The recipe I really want to brag about though happened last week.
I, like many, have been attempting to broaden my at-home culinary horizons over the last few years. I still cook a lot of boring stuff, but I use lots of fresh onions and even my own herb garden in the non-winter months. I’ve tried more vegan cooking too and I find that the comfort in preparing a dish with a million colors and bright flavors is equal to if not exceeding that of the old standbys.
The old standbys, however, still very much suit my children, so I put a frozen pizza in the oven for them. Then I set to work making Roasted Honey Nut Squash and Chickpeas with Hot Honey. It’s a nice sheet-pan dinner that wasn’t difficult to make.
Roasted Honey Nut Squash and Chickpeas with Hot Honey (NY Times)
The tang of vinegar with the sweetness of the squash - and then the honey! I made one change to the recipe (cheeky). I didn’t have hot honey so I mixed honey with Chili crisp that I bought at a farmers market under the pretense that it would change my life. Well, I hadn’t used it as I hoped, but it helped make this dish so good that I brought a bowl across the street to my sister and made her taste it. It does not have a single flavor associated with our childhood. Not one. But it has so many flavors that I nearly burst with pride eating it.
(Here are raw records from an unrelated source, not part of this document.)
Definition claim (id host_id worker_id : string) : M Memory bool :=
  job ← gets (λ b, Dict.get id (_jobs b));
  match job with
  | None => mret false
  | Some job =>
    if negb (bool_decide (status job = QUEUED)) then mret false
    else
      now ← utcnow;
      mutate id (λ j, j <| status := RUNNING |>
                        <| claimed_by := Some (host_id +:+ ":" +:+ worker_id) |>
                        <| updated_at := now |>);;
      mret true
  end.

(** The methods that look a job up, change it and answer whether it exists. *)
Definition change (id : string) (f : Z → Job → Job) : M Memory bool :=
  job ← gets (λ b, Dict.get id (_jobs b));
  match job with
  | None => mret false
  | Some _ => now ← utcnow; mutate id (f now);; mret true
  end.

Definition release (id : string) : M Memory bool :=
  change id (λ now j, j <| status := QUEUED |> <| claimed_by := None |> <| updated_at := now |>).

Definition heartbeat (id : string) : M Memory bool :=
  change id (λ now j, j <| updated_at := now |>).

Definition get (id : string) : M Memory (option Job) :=
  gets (λ b, Dict.get id (_jobs b)).

Definition update_status (id status' : string) : M Memory bool :=
  job ← gets (λ b, Dict.get id (_jobs b));
  match job with
  | None => mret false
  | Some _ =>
    s ← parse_status status';
    now ← utcnow;
    mutate id (λ j, j <| status := s |> <| updated_at := now |>);;
    mret true
  end.

Definition get_queue_status : M Memory (dict Z) :=
  jobs ← gets (λ b, Dict.values (_jobs b));
  mret (foldl (λ counts j, let k := value (status j) in
               Dict.set k (Dict.get_default k 0 counts + 1)%Z counts) [] jobs).

Definition health_check : M Memory bool := mret true.

Definition all_jobs : M Memory (list Job) := gets (λ b, Dict.values (_jobs b)).

Definition record_attempt (id : string) (error : option string) : M Memory bool :=
  change id (λ now j,
    let j := j <| attempt := (attempt j + 1)%Z |> in
    let j := match error with
             | Some e => j <| last_error := Some [("message", PStr e)] |>
             | None => j
             end in
    j <| updated_at := now |>).

Definition update_progress (id : string) (p : dict pyval) : M Memory bool :=
  change id (λ now j, j <| progress := Some p |> <| updated_at := now |>).

Definition store_result (id : string) (res : pyval) : M Memory bool :=
  change id (λ now j, j <| result_ref := Some res |> <| updated_at := now |>).

(** The objects handed out are the stored ones. *)
Definition deref (j : Job) : M Memory Job :=
  gets (λ b, default j (Dict.get (job_id j) (_jobs b))).
Definition assign (j : Job) (f : Job → Job) : M Memory unit := mutate (job_id j) f.

End Memory.

#[export] Instance memory_backend : QueueBackend Memory := {|
  enqueue := Memory.enqueue;
  dequeue := Memory.dequeue;
  claim := Memory.claim;
  release := Memory.release;
  heartbeat := Memory.heartbeat;
  get := Memory.get;
  update_status := Memory.update_status;
  get_queue_status := Memory.get_queue_status;
  health_check := Memory.health_check;
  all_jobs := Memory.all_jobs;
  record_attempt := Memory.record_attempt;
  update_progress := Memory.update_progress;
  store_result := Memory.store_result;
  deref := Memory.deref;
  assign := Memory.assign;
|}.

(** ** Invariant and abstraction *)

(** Keys are unique and every job is stored under its own identifier. *)
Definition memory_wf (b : Memory) : Prop :=
  Dict.wf (_jobs b) ∧ ∀ k j, Dict.get k (_jobs b) = Some j → job_id j = k.

Definition memory_statuses (b : Memory) : queue_spec :=
  list_to_map (prod_map id status <$> _jobs b).

Lemma memory_lookup b id : memory_wf b → memory_statuses b !! id = status <$> Dict.get id (_jobs b).
Proof.
  intros [Hwf _]. unfold memory_statuses. revert Hwf.
  unfold Dict.wf. induction (_jobs b) as [|[k j] d IH]; simpl; [done|].
  rewrite Dict.keys_cons, NoDup_cons. intros [_ Hd].
  destruct (decide (id = k)) as [->|Hne]; [by rewrite lookup_insert_eq|].
  rewrite lookup_insert_ne by done. by apply IH.
Qed.

Definition memory_contents (b : Memory) : job_map := list_to_map (_jobs b).

Lemma memory_contents_lookup b id : memory_wf b → memory_contents b !! id = Dict.get id (_jobs b).
Proof.
  intros [Hwf _]. unfold memory_contents. apply option_eq. intros j.
  rewrite <- elem_of_list_to_map by exact Hwf. by apply Dict.elem_of_get.
Qed.

Lemma memory_contents_statuses b : memory_wf b → memory_statuses b = status <$> memory_contents b.
Proof.
  intros Hwf. apply map_eq. intros id. by rewrite lookup_fmap, memory_lookup, memory_contents_lookup.
Qed.

Lemma memory_contents_ids b id j : memory_wf b → memory_contents b !! id = Some j → job_id j = id.
Proof. intros Hwf. rewrite memory_contents_lookup by done. apply Hwf. Qed.

Lemma memory_empty_wf : memory_wf (mkMemory []).
Proof. split; [constructor | by intros]. Qed.

Lemma memory_wf_set b j : memory_wf b → memory_wf (mkMemory (Dict.set (job_id j) j (_jobs b))).
Proof.
  intros [Hwf Hid]. split; simpl; [by apply Dict.wf_set|].
  intros k j'. rewrite Dict.get_set. case_decide; [naive_solver | apply Hid].
Qed.

Lemma memory_wf_update b id f :
  (∀ j, job_id (f j) = job_id j) → memory_wf b → memory_wf (mkMemory (Dict.update id f (_jobs b))).
Proof.
  intros Hf [Hwf Hid]. split; simpl; [by apply Dict.wf_update|].
  intros k j'. rewrite Dict.get_update. case_decide; subst; [|apply Hid].
  destruct (Dict.get k (_jobs b)) as [j|] eqn:E; [|done]. intros [= <-]. rewrite Hf. eauto.
Qed.

(** Changing a job changes its status only. *)
Lemma memory_statuses_update b id f (g : JobStatus → JobStatus) :
  (∀ j, job_id (f j) = job_id j) → (∀ j, status (f j) = g (status j)) → memory_wf b →
  memory_statuses (mkMemory (Dict.update id f (_jobs b))) = alter g id (memory_statuses b).
Proof.
  intros Hf Hg Hwf. apply map_eq. intros k.
  rewrite lookup_alter, !(memory_lookup b _ Hwf).
  rewrite memory_lookup by (by apply memory_wf_update).
  simpl. rewrite Dict.get_update. destruct (decide (id = k)) as [->|]; [|done].
  destruct (Dict.get k (_jobs b)); simpl; [by rewrite Hg | done].
Qed.

(** What a looked-up-and-changed job leaves behind. *)
Lemma change_spec b id f g :
  (∀ t j, job_id (f t j) = job_id j) → (∀ t j, status (f t j) = g (status j)) → memory_wf b →
  wp (Memory.change id f) b (λ r b', memory_wf b' ∧
    r = Ok (bool_decide (is_Some (memory_statuses b !! id))) ∧
    memory_statuses b' = alter g id (memory_statuses b)).
Proof.
  intros Hf Hg Hwf. unfold Memory.change, Memory.mutate. wp_steps.
  rewrite memory_lookup by done.
  destruct (Dict.get id (_jobs b)) as [j|] eqn:E; wp_steps.
  - split; [by apply memory_wf_update|]. rewrite bool_decide_eq_true_2 by eauto.
    split; [done|]. by apply memory_statuses_update.
  - split; [done|]. rewrite bool_decide_eq_false_2 by (by intros []). split; [done|].
    symmetry. apply alter_id. intros x. by rewrite memory_lookup, E.
Qed.

(** ** The contract *)

Lemma before_total j1 j2 : Memory.before j1 j2 = true ∨ Memory.before j2 j1 = true.
Proof. unfold Memory.before. lia. Qed.

Lemma before_trans j1 j2 j3 :
  Memory.before j1 j2 = true → Memory.before j2 j3 = true → Memory.before j1 j3 = true.
Proof. unfold Memory.before. lia. Qed.

Lemma eligible_spec jt qn j :
  Memory.eligible jt qn j = true ↔
  status j = QUEUED ∧ matches jt (job_type j) ∧ matches qn (queue_name j).
Proof.
  unfold Memory.eligible, matches. rewrite !andb_true_iff, bool_decide_eq_true.
  destruct jt, qn; rewrite ?bool_decide_eq_true; naive_solver.
Qed.

Lemma memory_ids b : memory_wf b → job_id <$> Dict.values (_jobs b) = Dict.keys (_jobs b).
Proof.
  intros [Hwf Hid]. unfold Dict.values, Dict.keys. rewrite <- list_fmap_compose.
  apply list_fmap_ext. intros i [k j] Hl. simpl. apply Hid. apply Dict.elem_of_get; [done|].
  by eapply list_elem_of_lookup_2.
Qed.

Lemma memory_values b j : memory_wf b → j ∈ Dict.values (_jobs b) ↔ Dict.get (job_id j) (_jobs b) = Some j.
Proof.
  intros [Hwf Hid]. rewrite Dict.elem_of_values by done. split; [|eauto].
  intros [k Hk]. by rewrite (Hid _ _ Hk).
Qed.

(** The value [dequeue] returns: the eligible jobs in dispatch order, cut. *)
Definition dispatch_order (jt qn : option string) (b : Memory) : list Job :=
  stable_sort Memory.before (filter (λ j, Memory.eligible jt qn j) (Dict.values (_jobs b))).

Lemma memory_dequeue_run b limit jt qn Q :
  Q (Ok (slice_to limit (dispatch_order jt qn b))) b → wp (Memory.dequeue limit jt qn) b Q.
Proof. intros HQ. unfold Memory.dequeue. by wp_steps. Qed.

Lemma dispatch_order_elem b jt qn j :
  memory_wf b → j ∈ dispatch_order jt qn b ↔
  Dict.get (job_id j) (_jobs b) = Some j ∧ status j = QUEUED ∧
  matches jt (job_type j) ∧ matches qn (queue_name j).
Proof.
  intros Hwf. unfold dispatch_order.
  rewrite stable_sort_perm, list_elem_of_filter, memory_values by done.
  rewrite Is_true_true, eligible_spec. naive_solver.
Qed.

Lemma dispatch_order_nodup b jt qn : memory_wf b → NoDup (job_id <$> dispatch_order jt qn b).
Proof.
  intros Hwf. unfold dispatch_order. rewrite stable_sort_perm.
  eapply sublist_NoDup; [apply (proj1 Hwf)|].
  rewrite <- memory_ids by done. apply fmap_sublist, sublist_filter.
Qed.

Lemma memory_dequeued b limit jt qn :
  memory_wf b → (0 ≤ limit)%Z →
  dequeued (memory_statuses b) limit jt qn (slice_to limit (dispatch_order jt qn b)).
Proof.
  intros Hwf Hl. split; [|split].
  - rewrite slice_to_nonneg by done. rewrite length_take. lia.
  - eapply sublist_NoDup; [by apply (dispatch_order_nodup b jt qn)|].
    apply fmap_sublist, slice_to_sublist.
  - apply Forall_forall. intros j Hj%elem_of_slice_to.
    apply dispatch_order_elem in Hj as (Hg & Hs & ? & ?); [|done].
    rewrite memory_lookup, Hg by done. simpl. by rewrite Hs.
Qed.

Lemma memory_dequeued_stored b limit jt qn :
  memory_wf b → (0 ≤ limit)%Z →
  dequeued (memory_statuses b) limit jt qn (slice_to limit (dispatch_order jt qn b)) ∧
  ∀ j, j ∈ slice_to limit (dispatch_order jt qn b) → memory_contents b !! job_id j = Some j.
Proof.
  intros Hwf Hl. split; [by apply memory_dequeued|]. intros j Hj%elem_of_slice_to.
  rewrite memory_contents_lookup by done. by apply dispatch_order_elem in Hj as [Hg _].
Qed.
Some days I think maybe I haven’t progressed as a cook at all, after all of these years, and then I do something wonderful like this and I can’t heap enough praise on myself. Of course all I did was chop and assemble and have the right ingredients on hand, but we all know that’s a coup in itself most days.
Meanwhile, I forwarded pictures of my mom’s chicken tetrazzini recipe on to my brother- in-law who responded with this lovely gif which sums up my own feeling any time somebody likes what I’ve fed them.
Happy Cooking! Happy Eating!
And now I want the knekkebrod recipe, Beka!
Oh how fun, but, damn Damon - was hoping for the gumbo recipe!